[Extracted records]
◇ ◇ ◇ ◇ ◇
(** ** What a match is *)

(** The node's owner does not want workloads of type [w] on it. *)
Definition refuses (node : NodeEntry) (w : MarketplaceWorkloadType) : Prop :=
  MarketplaceToAgent w = Ok WorkloadCompute /\ OptOutCompute node = true \/
  MarketplaceToAgent w = Ok WorkloadStorage /\ OptOutStorage node = true \/
  (MarketplaceToAgent w = Ok WorkloadPrintTraditional \/
   MarketplaceToAgent w = Ok WorkloadPrint3D) /\
  (OptOutPrinting node = true \/ HasEnabledPrinter node = false).

(** The node may be offered the requested placement. *)
Definition eligible (req : MatchRequest) (node : NodeEntry) : Prop :=
  NodeID node ∉ mr_ExcludedNodeIDs req /\
  (mr_ExcludeConsumerParticipantID req <> "" ->
     ParticipantID node <> mr_ExcludeConsumerParticipantID req) /\
  Status node = online /\
  (mr_CountryConstraint req <> "" -> CountryCode node = mr_CountryConstraint req) /\
  (mr_GPURequired req = true -> GPUPresent (Hardware node) = true) /\
  mr_CPUCores req <= CPUCores (Hardware node) /\
  mr_RAMMB req <= RAMMB (Hardware node) /\
  mr_StorageGB req <= StorageGB (Hardware node) /\
  ~ refuses node (mr_WorkloadType req).

(** ** Lemmas *)

Lemma FindMatch_elem `{MapOrder} req r l node :
  FindMatch req r = Ok l ->
  node ∈ l <-> node_matches req node = true /\ exists id, r !! id = Some node.
Proof.
  unfold FindMatch. set (c := filter _ _). intros Hl.
  assert (l = c) as -> by (destruct c; simplify_eq; done).
  unfold c. rewrite list_elem_of_filter, list_elem_of_fmap. f_equiv.
  setoid_rewrite map_range_perm. split.
  - intros ([id n] & -> & Hin). exists id. by apply elem_of_map_to_list.
  - intros [id Hid]. exists (id, node). by rewrite elem_of_map_to_list.
Qed.

Lemma FindMatch_err `{MapOrder} req r e :
  FindMatch req r = Err e -> forall id node, r !! id = Some node -> node_matches req node = false.
Proof.
  unfold FindMatch. destruct (filter _ _) as [|n l] eqn:Hf; [|done]. intros _ id node Hid.
  apply not_true_iff_false. intros Hm.
  assert (Hin : node ∈ filter (fun n => node_matches req n = true) (map_range r).*2).
  { apply list_elem_of_filter. split; [done|]. apply list_elem_of_fmap. exists (id, node).
    split; [done|]. rewrite map_range_perm. by apply elem_of_map_to_list. }
  rewrite Hf in Hin. by apply not_elem_of_nil in Hin.
Qed.

Lemma FindMatch_length `{MapOrder} req (r : NodeRegistry) l :
  FindMatch req r = Ok l ->
  length l = size (filter (fun '(_, n) => node_matches req n = true) r).
Proof.
  unfold FindMatch. set (c := filter _ _). intros Hl.
  assert (l = c) as -> by (destruct c; simplify_eq; done).
  unfold c. rewrite map_range_perm, list_filter_fmap, length_fmap, <- length_map_to_list.
  rewrite map_to_list_filter. f_equal. apply list_filter_iff. by intros [??].
Qed.

Lemma FindMatch_nonempty `{MapOrder} req r l : FindMatch req r = Ok l -> l <> [].
Proof. unfold FindMatch. case_match; by intros [= <-]. Qed.

Lemma opted_out_refuses w node : opted_out w node = true <-> refuses node w.
Proof.
  unfold opted_out, refuses. case_bool_decide as Hw.
  - subst w. assert (He : exists e, MarketplaceToAgent "" = Err e) by (eexists; reflexivity).
    destruct He as [e ->]. naive_solver.
  - destruct (MarketplaceToAgent w) as [cat|e]; [|naive_solver].
    repeat case_bool_decide; subst; simpl;
      rewrite ?orb_true_iff, ?negb_true_iff; naive_solver.
Qed.

(** The guards of the loop decide eligibility. *)
Lemma node_matches_eligible req node : node_matches req node = true <-> eligible req node.
Proof.
  unfold node_matches, eligible. rewrite <- opted_out_refuses.
  rewrite !guard_false, !optional_guard, negb_true_iff, !negb_false_iff, !Z.ltb_ge.
  rewrite !bool_decide_eq_false, !bool_decide_eq_true, not_true_iff_false.
  rewrite andb_false_iff, negb_false_iff. destruct (mr_GPURequired req); naive_solver.
Qed.

Lemma opted_out_compute w node :
  MarketplaceToAgent w = Ok WorkloadCompute -> opted_out w node = OptOutCompute node.
Proof.
  intros H. unfold opted_out. rewrite H. case_bool_decide as Hw; [by subst|done].
Qed.

Lemma opted_out_storage w node :
  MarketplaceToAgent w = Ok WorkloadStorage -> opted_out w node = OptOutStorage node.
Proof.
  intros H. unfold opted_out. rewrite H. case_bool_decide as Hw; [by subst|done].
Qed.

Lemma opted_out_print w node :
  is_print w = true -> opted_out w node = OptOutPrinting node || negb (HasEnabledPrinter node).
Proof.
  unfold is_print. rewrite orb_true_iff, !bool_decide_eq_true. by intros [-> | ->].
Qed.

Lemma AddInFlight_lookup id delta r id' :
  AddInFlight id delta r !! id' =
  if decide (id = id') then
    (fun e => e <| InFlight := Z.max 0 (to_int64 (InFlight e + delta)) |>) <$> r !! id
  else r !! id'.
Proof.
  unfold AddInFlight. destruct (r !! id) as [e|] eqn:He.
  - rewrite lookup_insert. case_decide; [|done]. simpl. f_equal. f_equal.
    case_match; reflect_bools; lia.
  - case_decide; [by subst|done].
Qed.

(** A method that rewrites one entry in place keeps the key set and the id. *)
Lemma reg_wf_update r id e e' :
  reg_wf r -> r !! id = Some e -> NodeID e' = NodeID e -> 0 <= InFlight e' ->
  reg_wf (<[id := e']> r).
Proof.
  intros Hwf He Hid Hf i n. rewrite lookup_insert. case_decide as Hi; [|apply Hwf].
  intros [= <-]. split; [|done]. subst i. rewrite Hid. by apply Hwf.
Qed.

Lemma reg_step_wf op r :
  (forall e, op = OpRegister e -> 0 <= InFlight e) -> reg_wf r -> reg_wf (reg_step op r).
Proof.
  intros Hreg Hwf. destruct op; simpl.
  - intros i n. unfold Register. rewrite lookup_insert. case_decide; [|apply Hwf].
    intros [= <-]. subst. split; [done|]. by apply Hreg.
  - unfold Heartbeat. destruct (r !! id) eqn:He; [|done].
    apply (reg_wf_update _ _ _ _ Hwf He); [done|simpl; apply (Hwf id); done].
  - unfold UpdateOptOut. destruct (r !! id) eqn:He; [|done].
    apply (reg_wf_update _ _ _ _ Hwf He); [done|simpl; apply (Hwf id); done].
  - unfold UpdateLoad. destruct (r !! id) eqn:He; [|done].
    apply (reg_wf_update _ _ _ _ Hwf He); [done|simpl; apply (Hwf id); done].
  - unfold AddInFlight. destruct (r !! id) eqn:He; [|done].
    apply (reg_wf_update _ _ _ _ Hwf He); [done|]. cbn. case_match; reflect_bools; lia.
  - intros i n. unfold Evict. rewrite lookup_delete. case_decide; [done|apply Hwf].
  - intros i n. unfold evictStale. rewrite map_lookup_filter_Some. intros [Hn _]. by apply Hwf.
Qed.

#[export] Hint Resolve FindMatch_nonempty reg_step_wf : soho.

(** ** Theorems *)

(** C15 [FindMatch] is exact: it returns precisely the registered nodes that are
    eligible for the request (online, not excluded, not owned by the requester,
    in the required country, large enough, not opted out), each once, and it
    fails precisely when no registered node is eligible. *)
Theorem FindMatch_exact `{MapOrder} req (r : NodeRegistry) :
  match FindMatch req r with
  | Ok l => l <> [] /\ length l = size (filter (fun '(_, n) => node_matches req n = true) r) /\
      forall node, node ∈ l <-> eligible req node /\ exists id, r !! id = Some node
  | Err _ => forall id node, r !! id = Some node -> ~ eligible req node
  end.
Proof.
  destruct (FindMatch req r) as [l|e] eqn:Hf.
  - split; [by eapply FindMatch_nonempty|]. split; [by eapply FindMatch_length|].
    intros node. rewrite <- node_matches_eligible. by apply FindMatch_elem.
  - intros id node Hid. rewrite <- node_matches_eligible.
    by rewrite (FindMatch_err _ _ _ Hf _ _ Hid).
Qed.

(** C40 Registry invariant: whatever sequence of registry calls the handlers,
    the orchestrator and the eviction loop make, every entry stays filed under
    its own node id and no in-flight counter is ever negative. *)
Theorem registry_invariant (ops : list RegOp) :
  (forall e, OpRegister e ∈ ops -> 0 <= InFlight e) ->
  reg_wf (foldl (fun r op => reg_step op r) NewNodeRegistry ops).
Proof.
  intros Hops. assert (H0 : reg_wf NewNodeRegistry) by (intros id n; unfold NewNodeRegistry; by rewrite lookup_empty).
  revert H0 Hops. generalize NewNodeRegistry as r.
  induction ops as [|op ops IH]; intros r Hr Hops; simpl; [done|].
  apply IH.
  - apply reg_step_wf; [|done]. intros e ->. apply Hops. by constructor.
  - intros e He. apply Hops. by constructor.
Qed.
◇ ◇ ◇ ◇ ◇
## ABOUT THIS EXERCISE
Could you reproduce exactly the lines of the entries above, from the one with "forall node, node" through the one with "- intros id", and nothing else?

## TASK RESULT
      forall node, node ∈ l <-> eligible req node /\ exists id, r !! id = Some node
  | Err _ => forall id node, r !! id = Some node -> ~ eligible req node
  end.
Proof.
  destruct (FindMatch req r) as [l|e] eqn:Hf.
  - split; [by eapply FindMatch_nonempty|]. split; [by eapply FindMatch_length|].
    intros node. rewrite <- node_matches_eligible. by apply FindMatch_elem.
  - intros id node Hid. rewrite <- node_matches_eligible.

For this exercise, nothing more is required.